● **DATA LISTING**
(** * pianobar-save: the player thread of [src/player.c]

    A shallow embedding of the playback worker (open, filter, device, decode
    loop, teardown, retry, recording tee) together with the properties of its
    control flow.

    The worker talks to three kinds of outside parties: the libav* / libao
    libraries, the file system, and the controlling thread that writes the
    shared flags [doQuit] and [doPause].  Their answers are not computed by
    [player.c]; the embedding takes them from a script (one record per call
    site, in program order) and records every externally visible action in a
    trace of events.  The functions below are the C functions with this
    script as an extra argument and the trace as an extra result.

    The worker reads the shared flags at fixed places only ([doQuit] in the
    loop tests, [doPause] in the pause gate).  The writes of the controlling
    thread are therefore placed in the script at the places where they land
    between two actions of the worker: before a loop test, during a wait in
    the pause gate, before a decode call.  A function that loops returns
    [None] when the script ends before the loop does. *)

From Stdlib Require Import ZArith List String Ascii Bool Lia QArith Qabs.
Import ListNotations.
Local Open Scope string_scope.
Local Open Scope list_scope.
Local Open Scope Z_scope.

Local Infix "+++" := String.append (right associativity, at level 60).

(** ** Library types and constants *)

(** [AVRational]: a pair of C [int]s. *)
Record AVRational := mkRational { num : Z; den : Z }.

(** The value a rational stands for. *)
Definition av_q (r : AVRational) : Q := (inject_Z (num r) / inject_Z (den r))%Q.

(** What the worker reads of an input stream: the stream's own time base and
    the time base of its codec context. *)
Record AVStream := mkStream { time_base : AVRational; codec_time_base : AVRational }.

(** The fields of [AVPacket] the worker uses. *)
Record AVPacket := mkPacket { stream_index : Z; pts : Z; dts : Z; size : Z }.

(** The output context of the recording: time base of its single stream
    ([ofcx->streams[0]->time_base]) and the id of that stream ([ost->id]). *)
Record AVOutput := mkOutput { out_time_base : AVRational; ost_id : Z }.

(** A buffer pulled from the filter sink, as handed to [ao_play]. *)
Record AVFilterBuffer := mkBuffer
  { data0 : list Byte.byte; nb_samples : Z; numChannels : Z; bps : Z }.

(** libavutil error codes: [FFERRTAG(a,b,c,d) = -(a | b<<8 | c<<16 | d<<24)]. *)
Definition FFERRTAG (a b c d : Z) : Z :=
  - (Z.lor a (Z.lor (Z.shiftl b 8) (Z.lor (Z.shiftl c 16) (Z.shiftl d 24)))).
Definition AVERROR_INVALIDDATA : Z := FFERRTAG 73 78 68 65.  (* 'I','N','D','A' *)
Definition AVERROR_EOF : Z := FFERRTAG 69 79 70 32.          (* 'E','O','F',' ' *)
Definition AVERROR_EXIT : Z := FFERRTAG 69 88 73 84.         (* 'E','X','I','T' *)
Definition AV_NOPTS_VALUE : Z := - 2 ^ 63.
Definition INT64_MIN : Z := - 2 ^ 63.
Definition INT64_MAX : Z := 2 ^ 63 - 1.

(** The values of a C [int] and of an [int64_t]. *)
Definition is_int (z : Z) : bool := (- 2 ^ 31 <=? z) && (z <=? 2 ^ 31 - 1).
Definition is_int64 (z : Z) : bool := (INT64_MIN <=? z) && (z <=? INT64_MAX).

(** [av_rescale_q (a, bq, cq)] belongs to libavutil, not to this repository;
    this is its documented contract: [a * bq / cq] as an [int64_t], rounded
    to the nearest integer with halves away from zero ([av_rescale_rnd] with
    [AV_ROUND_NEAR_INF], applied to [-a] for a negative [a]).  The contract
    covers an [int64_t] [a] other than [INT64_MIN] (which is
    [AV_NOPTS_VALUE]), a factor [b >= 0], a divisor [c > 0] and a result that
    is an [int64_t]; everywhere else the releases of the library differ
    (assertion, [INT64_MIN], a wrapped value) and the result is [None]: a
    value this development says nothing about. *)
Definition av_rescale_rnd (a b c : Z) : option Z :=
  if negb (is_int64 a) || (a =? INT64_MIN) || (c <=? 0) || (b <? 0) then None
  else
    let r := (Z.abs a * b + c / 2) / c in
    if INT64_MAX <? r then None
    else Some (if a <? 0 then - r else r).

(** The two products are taken on [int]s widened to [int64_t]. *)
Definition av_rescale_q (a : Z) (bq cq : AVRational) : option Z :=
  if is_int (num bq) && is_int (den bq) && is_int (num cq) && is_int (den cq)
  then av_rescale_rnd a (num bq * den cq) (num cq * den bq)
  else None.
(** A sequence of calls on the same object, in order. *)
Fixpoint run (calls : list Call) : Method :=
  match calls with
  | [] => ret
  | c :: calls' => exec c ;; run calls'
  end.

(** *** What [operator<<] sends

    [formatted] is the text the code sends for a value, for each kind as
    its [operator<<] renders it (["%d"] for [unsigned int] included); a
    null pointer has none. *)
Definition formatted (v : Value) : option string :=
  match v with
  | VString str => Some str
  | VCStr str => str
  | VInt value => Some (sprintf_d value)
  | VUnsigned value => Some (sprintf_d (int_of_unsigned value))
  | VDouble value => Some (sprintf_g value)
  | VBool value => Some (if value then "True" else "False")
  end.

(** The text of an attribute value, likewise. *)
Definition attr_formatted (v : AttrValue) : option string :=
  match v with
  | AString str => Some str
  | ACStr str => str
  | AInt value => Some (sprintf_d value)
  | ADouble value => Some (sprintf_g value)
  | ABool value => Some (if value then "True" else "False")
  end.

End Calls.
(** X14.  The configuration loop never raises, whatever the cameras do; it
    configures the camera at position [i] of the list with id [i], also
    after failures of cameras before it.  So every camera that answers
    its configuration ends with the settings of the table for its own
    position, whatever happened to the others: [PtpSlaveOnly] is false
    for the camera at position 0 and true for all others.  (Handles are
    distinct.) *)
Theorem configure_cameras_numbers_by_position cameras r :
  NoDup (map camera_handle cameras) →
  let r' := (configure_cameras cameras 0 r).2 in
  (configure_cameras cameras 0 r).1 = Return (length cameras) ∧
  ∀ i c width height,
    cameras !! i = Some c → accepts c width height →
    nodemap r' !! (camera_handle c, "PtpSlaveOnly") =
      Some (VBool (bool_decide (i ≠ 0))) ∧
    (∀ n v, (n, v) ∈ settings i width height →
       nodemap r' !! (camera_handle c, n) = Some v) ∧
    (∀ n v, (n, v) ∈ stream_settings →
       tl_stream_nodemap r' !! (camera_handle c, n) = Some v).
Proof.
  intros Hnd. destruct (configure_cameras_from cameras 0 r Hnd) as (Hret & Hset).
  split; [exact Hret|]. intros i c width height Hc Hok.
  destruct (Hset i c width height Hc Hok) as (Hdev & Htl).
  split; [|by split]. apply Hdev. unfold settings, settings_after_stop.
  apply elem_of_app. right. cbn. apply list_elem_of_In. cbn. tauto.
Qed.

Lemma configure_cameras_numbers_by_position_witness :
  let cameras := [camera_faulty 0 "Width"; camera_ok 1 640 480; camera_ok 2 640 480] in
  let r' := (configure_cameras cameras 0 rig0).2 in
  (configure_cameras cameras 0 rig0).1 = Return (length cameras) ∧
  ∀ i c width height,
    cameras !! i = Some c → accepts c width height →
    nodemap r' !! (camera_handle c, "PtpSlaveOnly") =
      Some (VBool (bool_decide (i ≠ 0))) ∧
    (∀ n v, (n, v) ∈ settings i width height →
       nodemap r' !! (camera_handle c, n) = Some v) ∧
    (∀ n v, (n, v) ∈ stream_settings →
       tl_stream_nodemap r' !! (camera_handle c, n) = Some v).
Proof.
  apply (configure_cameras_numbers_by_position
           [camera_faulty 0 "Width"; camera_ok 1 640 480; camera_ok 2 640 480] rig0).
  cbn. compute_done.
Defined.
(** The class of an element: one of the classes above, or any other
    class.  Of another class only the class above it derives from, if
    any, matters: [literal_strong] derives from [strong],
    [literal_emphasis] from [emphasis], [compact_paragraph] from
    [paragraph], and no class derives from two of them. *)
Inductive node_class :=
  | exactly (k : known_class)
  | other (base : option known_class).

#[global] Instance node_class_eq_dec : EqDecision node_class.
Proof. solve_decision. Defined.

(** [isinstance(node, k)] for the class [c] of [node] *)
Definition class_isinstance (c : node_class) (k : known_class) : bool :=
  match c with
  | exactly k' => bool_decide (k' = k)
  | other base => bool_decide (base = Some k)
  end.

(** The attributes of an element that the visitors read, and what its
    class says about [astext]: the text of an element is the texts of its
    children joined by [child_text_separator], which some classes wrap
    (a parameter list in parentheses, for one). *)
Record attributes := {
  objtype : option text;
  ids : list text;
  child_text_separator : text;
  text_opening : text;
  text_closing : text
}.

(** A text node, with the text [astext] gives for it, or an element. *)
Inductive node :=
  | Text (s : text)
  | Element (cls : node_class) (attrs : attributes) (children : list node).

(** A node is known by its place in the tree as it was parsed: the
    indices of the children to follow from the root. *)
Definition path := list nat.

(** The tree changes in one way only: [parent.remove(child)].  The
    nodes taken out of their parent so far are the store of the tree; a
    node taken out keeps its own children. *)
Definition removed := gset path.

(** [sep.join(texts)] *)
Fixpoint str_join (sep : text) (texts : list text) : text :=
  match texts with
  | [] => []
  | [t] => t
  | t :: ts => t ++ sep ++ str_join sep ts
  end.

(** [node.children], each child with its place *)
Fixpoint children_from (D : removed) (p : path) (i : nat) (cs : list node)
  : list (path * node) :=
  match cs with
  | [] => []
  | c :: cs' =>
      (if bool_decide (p ++ [i] ∈ D) then [] else [(p ++ [i], c)])
      ++ children_from D p (S i) cs'
  end.

Definition node_children (D : removed) (p : path) (n : node)
  : list (path * node) :=
  match n with
  | Text _ => []
  | Element _ _ cs => children_from D p 0 cs
  end.

(** [node.astext()] *)
Fixpoint astext (D : removed) (p : path) (n : node) : text :=
  match n with
  | Text s => s
  | Element _ a cs =>
      let fix texts (i : nat) (cs : list node) : list text :=
        match cs with
        | [] => []
        | c :: cs' =>
            (if bool_decide (p ++ [i] ∈ D) then []
             else [astext D (p ++ [i]) c])
            ++ texts (S i) cs'
        end in
      text_opening a ++ str_join (child_text_separator a) (texts 0 cs)
      ++ text_closing a
  end.

(** [node.traverse()]: the node itself, then its descendants, in
    document order. *)
Fixpoint traverse (D : removed) (p : path) (n : node) : list (path * node) :=
  (p, n) ::
  match n with
  | Text _ => []
  | Element _ _ cs =>
      (fix below (i : nat) (cs : list node) : list (path * node) :=
         match cs with
         | [] => []
         | c :: cs' =>
             (if bool_decide (p ++ [i] ∈ D) then []
              else traverse D (p ++ [i]) c)
             ++ below (S i) cs'
         end) 0 cs
  end.

Definition isinstance (n : node) (k : known_class) : bool :=
  match n with
  | Text _ => false
  | Element c _ _ => class_isinstance c k
  end.

(** [node.traverse(k)] *)
Definition traverse_class (k : known_class) (D : removed) (p : path) (n : node)
  : list (path * node) :=
  filter (λ pn, isinstance pn.2 k = true) (traverse D p n).

(** [next(iter(node.traverse(k)), None)] *)
Definition first_instance (k : known_class) (D : removed) (p : path) (n : node)
  : option (path * node) :=
  head (traverse_class k D p n).

Definition node_attributes (n : node) : attributes :=
  match n with
  | Text _ =>
      {| objtype := None; ids := []; child_text_separator := [];
         text_opening := []; text_closing := [] |}
  | Element _ a _ => a
  end.

(** ** Visitors and [walkabout] *)

(** A [NodeVisitor]: what it does when a node is entered and left.  A
    visit may take nodes out of the tree. *)
Class NodeVisitor (V : Type) := {
  dispatch_visit : removed → path → node → V → V * removed;
  dispatch_departure : removed → path → node → V → V * removed
}.

(** [node.walkabout(visitor)]: visit the node, walk the children it has
    once visited, leave the node. *)
Fixpoint walkabout {V : Type} `{NodeVisitor V} (p : path) (n : node)
    (s : V * removed) : V * removed :=
  let s1 := dispatch_visit s.2 p n s.1 in
  let s2 :=
    match n with
    | Text _ => s1
    | Element _ _ cs =>
        (fix walk_children (i : nat) (cs : list node) (s : V * removed)
           : V * removed :=
           match cs with
           | [] => s
           | c :: cs' =>
               walk_children (S i) cs'
                 (if bool_decide (p ++ [i] ∈ s1.2) then s
                  else walkabout (p ++ [i]) c s)
           end) 0 cs s1
    end in
  dispatch_departure s2.2 p n s2.1.

(** ** [APIDataVisitor] *)

(** [self.data] and [self.current_class].  The current class is the
    record appended last to [data], the same object: it is given by its
    position in [data]. *)
Record APIDataVisitor := {
  data : list APIRecord;
  current_class : option nat
}.

(** [APIDataVisitor.__init__] *)
Definition new_api_visitor : APIDataVisitor :=
  {| data := []; current_class := None |}.

Definition is_class_desc (n : node) : bool :=
  bool_decide (objtype (node_attributes n) = Some (lit "class")).

(** [APIDataVisitor.visit_desc] *)
Definition visit_desc (D : removed) (p : path) (node : node)
    (self : APIDataVisitor) : APIDataVisitor :=
  if is_class_desc node then
    match first_instance k_desc_signature D p node with
    | Some (sp, sig_node) =>
        let class_name :=
          match ids (node_attributes sig_node) with
          | id0 :: _ => id0
          | [] => lit "UnknownClass"
          end in
        let signature :=
          str_strip (str_remove (chr_pilcrow :: lit "[source]")
                       (collapse_spaces (astext D sp sig_node))) in
        let description :=
          match first_instance k_desc_content D p node with
          | Some (cp, content_node) =>
              match first_instance k_paragraph D cp content_node with
              | Some (pp, para_node) => astext D pp para_node
              | None => []
              end
          | None => []
          end in
        {| data := data self ++
                   [ {| class_name := class_name; signature := signature;
                        description := description; parameters := [];
                        examples := [] |} ];
           current_class := Some (length (data self)) |}
    | None => self
    end
  else self.

(** [APIDataVisitor.depart_desc] *)
Definition depart_desc (node : node) (self : APIDataVisitor) : APIDataVisitor :=
  if is_class_desc node
  then {| data := data self; current_class := None |}
  else self.

(** [self.current_class["parameters"].append(p)] *)
Definition append_parameter (cur : nat) (p : ParameterRecord)
    (self : APIDataVisitor) : APIDataVisitor :=
  {| data := alter (λ info, with_parameters info (parameters info ++ [p]))
                   cur (data self);
     current_class := current_class self |}.
(** Modelled from the spec: the nearest cached ancestor of step 3, the
    longest prefix of [segs] (of at most [k] segments) that has a cache
    entry, at minimum the root. *)
Fixpoint nearestCached (c : gmap string string) (rootID : string)
    (segs : list string) (k : nat) : string * nat :=
  match k with
  | O => (rootID, O)
  | S k' =>
    match c !! joinPath (take k segs) with
    | Some pathID => (pathID, k)
    | None => nearestCached c rootID segs k'
    end
  end.

(** Modelled from the spec: the not-found failure of step 4, which names the
    unresolved path. *)
Definition dirNotFound (path : string) : error := errorsWrap fs.ErrorDirNotFound path.

Section Resolver.
Context (R : Remote).

(** Modelled from the spec: steps 3 to 6 of [Resolve].  [resolved] is
    the prefix already resolved to [currentID], [todo] the segments left.
    Each segment goes through [FindLeaf]; a missing one is created with
    [CreateDir] when asked for and is a not-found failure otherwise; every
    resolved prefix is cached before the next segment. *)
Fixpoint walk (f : Fs) (createIfMissing : bool) (currentID : string)
    (resolved todo : list string) : M (string * option error) :=
  match todo with
  | [] => mret (currentID, None)
  | segment :: rest =>
    '(childID, found, err) ← FindLeaf R f currentID segment;
    match err with
    | Some e => mret ("", Some e)
    | None =>
      let prefix := resolved ++ [segment] in
      if (found : bool) then
        putCache (joinPath prefix) childID;;
        walk f createIfMissing childID prefix rest
      else if createIfMissing then
        '(newID, err) ← CreateDir f currentID segment;
        match err with
        | Some e => mret ("", Some e)
        | None =>
          putCache (joinPath prefix) newID;;
          walk f createIfMissing newID prefix rest
        end
      else mret ("", Some (dirNotFound (joinPath prefix)))
    end
  end.

(** Modelled from the spec: [Resolve(path, createIfMissing)] of section
    4.2: a cache hit answers without any call, otherwise the walk starts
    from the nearest cached ancestor. *)
Definition Resolve (dc : dircache.DirCache) (f : Fs) (path : string)
    (createIfMissing : bool) : M (string * option error) :=
  let segs := segments path in
  c ← getCache;
  match c !! joinPath segs with
  | Some pathID => mret (pathID, None)
  | None =>
    let '(startID, k) := nearestCached c (dircache.rootID dc) segs (length segs) in
    walk f createIfMissing startID (take k segs) (drop k segs)
  end.

(** Modelled from the spec: the job loop of [EnumerateRecursive], steps 2
    to 4 of its algorithm in section 4.2.  The queue is first-in first-out;
    a job whose listing fails is reported to the sink's error channel and
    the loop goes on with the rest of the queue.  [fuel] bounds the number
    of jobs taken; the answer is [true] when the queue emptied.  The
    cancellation of section 5 is left out: the sink of the driver answers
    [IncludeDirectory] and [AddDir] and has no way to stop the traversal. *)
Fixpoint runQueue (fuel : nat) (f : Fs) (out : ListOpts)
    (queue : list dircache.ListDirJob) {struct fuel} : M bool :=
  match queue with
  | [] => mret true
  | job :: rest =>
    match fuel with
    | O => mret false
    | S fuel' =>
      '(jobs, err) ← ListDir R f out job;
      match err with
      | Some e => SetError out e;; runQueue fuel' f out rest
      | None => runQueue fuel' f out (rest ++ jobs)
      end
    end
  end.

(** Modelled from the spec: [EnumerateRecursive(startPath, maxDepth, visit)],
    step 1: resolve [startPath] and seed the queue with one job. *)
Definition EnumerateRecursive (fuel : nat) (dc : dircache.DirCache) (f : Fs)
    (out : ListOpts) (startPath : string) (maxDepth : Z) : M (bool * option error) :=
  '(startID, err) ← Resolve dc f startPath false;
  match err with
  | Some e => mret (true, Some e)
  | None =>
    emptied ← runQueue fuel f out
                [{| dircache.DirID := startID; dircache.Path := startPath +:+ "/";
                    dircache.Depth := maxDepth |}];
    mret (emptied, None)
  end.

End Resolver.

(** ** Observations on a world *)

Definition isCreateDir (line : DebugLine) : bool :=
  match line with DebugCreateDir _ _ => true | _ => false end.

● **ACTION ITEM**
In the material above, locate the line containing "Local Open Scope list_scope." and the line containing "Definition FFERRTAG (a". Transcribe exactly those two lines and every line between them, and nothing more.

● **EXERCISE OUTPUT**
Local Open Scope list_scope.
Local Open Scope Z_scope.

Local Infix "+++" := String.append (right associativity, at level 60).

(** ** Library types and constants *)

(** [AVRational]: a pair of C [int]s. *)
Record AVRational := mkRational { num : Z; den : Z }.

(** The value a rational stands for. *)
Definition av_q (r : AVRational) : Q := (inject_Z (num r) / inject_Z (den r))%Q.

(** What the worker reads of an input stream: the stream's own time base and
    the time base of its codec context. *)
Record AVStream := mkStream { time_base : AVRational; codec_time_base : AVRational }.

(** The fields of [AVPacket] the worker uses. *)
Record AVPacket := mkPacket { stream_index : Z; pts : Z; dts : Z; size : Z }.

(** The output context of the recording: time base of its single stream
    ([ofcx->streams[0]->time_base]) and the id of that stream ([ost->id]). *)
Record AVOutput := mkOutput { out_time_base : AVRational; ost_id : Z }.

(** A buffer pulled from the filter sink, as handed to [ao_play]. *)
Record AVFilterBuffer := mkBuffer
  { data0 : list Byte.byte; nb_samples : Z; numChannels : Z; bps : Z }.

(** libavutil error codes: [FFERRTAG(a,b,c,d) = -(a | b<<8 | c<<16 | d<<24)]. *)
Definition FFERRTAG (a b c d : Z) : Z :=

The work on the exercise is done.